++++ EXTRACTED RECORDS
(** The row that [addUser] inserts for a valid user reads back as the
    user, with [null] for the absent text properties. *)
Lemma rowToUser_inserted u t ps :
  valid_user u -> stored_params u = Some ps ->
  exists o, rowToUser (inserted t ps) = inr o
    /\ forall k, k ∈ users_columns -> prop o k = read_back u k.
Proof.
  intros Hv Hps.
  destruct (stored_params_valid_user u Hv) as (tc & Hcreated & Htc & Hshape).
  rewrite Hps in Hshape. injection Hshape as ->.
  destruct Hv as [[_ He] Hc].
  match goal with |- context [inserted t ?l] => set (ps := l) end.
  pose proof (fun i k p H1 H2 => inserted_unbound t ps k p i H1 H2) as Hrow.
  pose proof (Hrow 0%nat _ _ eq_refl eq_refl) as H0.
  pose proof (Hrow 1%nat _ _ eq_refl eq_refl) as H1.
  pose proof (Hrow 2%nat _ _ eq_refl eq_refl) as H2.
  pose proof (Hrow 3%nat _ _ eq_refl eq_refl) as H3.
  pose proof (Hrow 4%nat _ _ eq_refl eq_refl) as H4.
  pose proof (Hrow 5%nat _ _ eq_refl eq_refl) as H5.
  pose proof (Hrow 6%nat _ _ eq_refl eq_refl) as H6.
  pose proof (Hrow 7%nat _ _ eq_refl eq_refl) as H7.
  pose proof (Hrow 8%nat _ _ eq_refl eq_refl) as H8.
  pose proof (Hrow 9%nat _ _ eq_refl eq_refl) as H9.
  pose proof (Hrow 10%nat _ _ eq_refl eq_refl) as H10.
  pose proof (Hrow 11%nat _ _ eq_refl eq_refl) as H11.
  pose proof (Hrow 12%nat _ _ eq_refl eq_refl) as H12.
  pose proof (Hrow 13%nat _ _ eq_refl eq_refl) as H13.
  clear Hrow. rewrite bind_opt_string in H4, H5, H6, H7, H8, H10.
  set (o := (unbind <$> inserted t ps : object)) in *.
  assert (Hcollege :
            (if truthy (prop o "collegeData") then JSON_parse (prop o "collegeData")
             else inr undefined)
            = inr match collegeData u with
                  | Some c => college_value c
                  | None => undefined
                  end).
  { unfold prop. rewrite H12. cbn [default from_option Datatypes.id].
    destruct (collegeData u) as [c|]; [|reflexivity].
    cbn [unbind]. rewrite college_text_truthy. unfold JSON_parse. cbn [ToString].
    rewrite (parse_stringify_college c (Hc c eq_refl)). reflexivity. }
  assert (Hexpiry :
            (if truthy (prop o "verificationTokenExpiry")
             then VDate (Date_new (prop o "verificationTokenExpiry"))
             else undefined)
            = match verificationTokenExpiry u with
              | Some d => VDate d
              | None => undefined
              end).
  { unfold prop. rewrite H11. cbn [default from_option Datatypes.id].
    destruct (verificationTokenExpiry u) as [d|]; [|reflexivity].
    pose proof (He d eq_refl) as Hd. destruct d as [|te]; [destruct Hd|].
    cbn [toISOString unbind]. rewrite iso_of_time_truthy. cbn [Date_new].
    rewrite (Date_parse_iso te Hd). reflexivity. }
  assert (Hflag : truthy (prop o "isEmailVerified") = isEmailVerified u).
  { unfold prop. rewrite H9. destruct (isEmailVerified u); reflexivity. }
  assert (Hdate : Date_new (prop o "createdAt") = createdAt u).
  { unfold prop. rewrite H13, Hcreated. cbn [default from_option Datatypes.id unbind Date_new].
    apply Date_parse_iso, Htc. }
  unfold rowToUser. fold o. rewrite Hcollege, Hexpiry, Hflag, Hdate.
  eexists. split; [reflexivity|].
  destruct (user_object_props u)
    as (P0 & P1 & P2 & P3 & P4 & P5 & P6 & P7 & P8 & P9 & P10 & P11 & P12 & P13).
  intros k Hk. unfold users_columns in Hk.
  repeat (apply elem_of_cons in Hk; destruct Hk as [->|Hk]);
    [..|inversion Hk];
    unfold read_back;
    match goal with
    | |- context [bool_decide (?k ∈ text_fields)] =>
        let b := eval vm_compute in (bool_decide (k ∈ text_fields)) in
        change (bool_decide (k ∈ text_fields)) with b
    end;
    cbv iota;
    rewrite ?P0, ?P1, ?P2, ?P3, ?P4, ?P5, ?P6, ?P7, ?P8, ?P9, ?P10, ?P11, ?P12, ?P13;
    unfold prop at 1;
    rewrite ?lookup_insert_eq;
    repeat (rewrite lookup_insert_ne by discriminate; rewrite ?lookup_insert_eq);
    rewrite ?H0, ?H1, ?H2, ?H3, ?H4, ?H5, ?H6, ?H7, ?H8, ?H10;
    try reflexivity.
  all: match goal with
       | |- context [opt_string ?x] => destruct x; reflexivity
       end.
Qed.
++++++++
Make an exact copy of every record listed above.

(** The row that [addUser] inserts for a valid user reads back as the
    user, with [null] for the absent text properties. *)
Lemma rowToUser_inserted u t ps :
  valid_user u -> stored_params u = Some ps ->
  exists o, rowToUser (inserted t ps) = inr o
    /\ forall k, k ∈ users_columns -> prop o k = read_back u k.
Proof.
  intros Hv Hps.
  destruct (stored_params_valid_user u Hv) as (tc & Hcreated & Htc & Hshape).
  rewrite Hps in Hshape. injection Hshape as ->.
  destruct Hv as [[_ He] Hc].
  match goal with |- context [inserted t ?l] => set (ps := l) end.
  pose proof (fun i k p H1 H2 => inserted_unbound t ps k p i H1 H2) as Hrow.
  pose proof (Hrow 0%nat _ _ eq_refl eq_refl) as H0.
  pose proof (Hrow 1%nat _ _ eq_refl eq_refl) as H1.
  pose proof (Hrow 2%nat _ _ eq_refl eq_refl) as H2.
  pose proof (Hrow 3%nat _ _ eq_refl eq_refl) as H3.
  pose proof (Hrow 4%nat _ _ eq_refl eq_refl) as H4.
  pose proof (Hrow 5%nat _ _ eq_refl eq_refl) as H5.
  pose proof (Hrow 6%nat _ _ eq_refl eq_refl) as H6.
  pose proof (Hrow 7%nat _ _ eq_refl eq_refl) as H7.
  pose proof (Hrow 8%nat _ _ eq_refl eq_refl) as H8.
  pose proof (Hrow 9%nat _ _ eq_refl eq_refl) as H9.
  pose proof (Hrow 10%nat _ _ eq_refl eq_refl) as H10.
  pose proof (Hrow 11%nat _ _ eq_refl eq_refl) as H11.
  pose proof (Hrow 12%nat _ _ eq_refl eq_refl) as H12.
  pose proof (Hrow 13%nat _ _ eq_refl eq_refl) as H13.
  clear Hrow. rewrite bind_opt_string in H4, H5, H6, H7, H8, H10.
  set (o := (unbind <$> inserted t ps : object)) in *.
  assert (Hcollege :
            (if truthy (prop o "collegeData") then JSON_parse (prop o "collegeData")
             else inr undefined)
            = inr match collegeData u with
                  | Some c => college_value c
                  | None => undefined
                  end).
  { unfold prop. rewrite H12. cbn [default from_option Datatypes.id].
    destruct (collegeData u) as [c|]; [|reflexivity].
    cbn [unbind]. rewrite college_text_truthy. unfold JSON_parse. cbn [ToString].
    rewrite (parse_stringify_college c (Hc c eq_refl)). reflexivity. }
  assert (Hexpiry :
            (if truthy (prop o "verificationTokenExpiry")
             then VDate (Date_new (prop o "verificationTokenExpiry"))
             else undefined)
            = match verificationTokenExpiry u with
              | Some d => VDate d
              | None => undefined
              end).
  { unfold prop. rewrite H11. cbn [default from_option Datatypes.id].
    destruct (verificationTokenExpiry u) as [d|]; [|reflexivity].
    pose proof (He d eq_refl) as Hd. destruct d as [|te]; [destruct Hd|].
    cbn [toISOString unbind]. rewrite iso_of_time_truthy. cbn [Date_new].
    rewrite (Date_parse_iso te Hd). reflexivity. }
  assert (Hflag : truthy (prop o "isEmailVerified") = isEmailVerified u).
  { unfold prop. rewrite H9. destruct (isEmailVerified u); reflexivity. }
  assert (Hdate : Date_new (prop o "createdAt") = createdAt u).
  { unfold prop. rewrite H13, Hcreated. cbn [default from_option Datatypes.id unbind Date_new].
    apply Date_parse_iso, Htc. }
  unfold rowToUser. fold o. rewrite Hcollege, Hexpiry, Hflag, Hdate.
  eexists. split; [reflexivity|].
  destruct (user_object_props u)
    as (P0 & P1 & P2 & P3 & P4 & P5 & P6 & P7 & P8 & P9 & P10 & P11 & P12 & P13).
  intros k Hk. unfold users_columns in Hk.
  repeat (apply elem_of_cons in Hk; destruct Hk as [->|Hk]);
    [..|inversion Hk];
    unfold read_back;
    match goal with
    | |- context [bool_decide (?k ∈ text_fields)] =>
        let b := eval vm_compute in (bool_decide (k ∈ text_fields)) in
        change (bool_decide (k ∈ text_fields)) with b
    end;
    cbv iota;
    rewrite ?P0, ?P1, ?P2, ?P3, ?P4, ?P5, ?P6, ?P7, ?P8, ?P9, ?P10, ?P11, ?P12, ?P13;
    unfold prop at 1;
    rewrite ?lookup_insert_eq;
    repeat (rewrite lookup_insert_ne by discriminate; rewrite ?lookup_insert_eq);
    rewrite ?H0, ?H1, ?H2, ?H3, ?H4, ?H5, ?H6, ?H7, ?H8, ?H10;
    try reflexivity.
  all: match goal with
       | |- context [opt_string ?x] => destruct x; reflexivity
       end.
Qed.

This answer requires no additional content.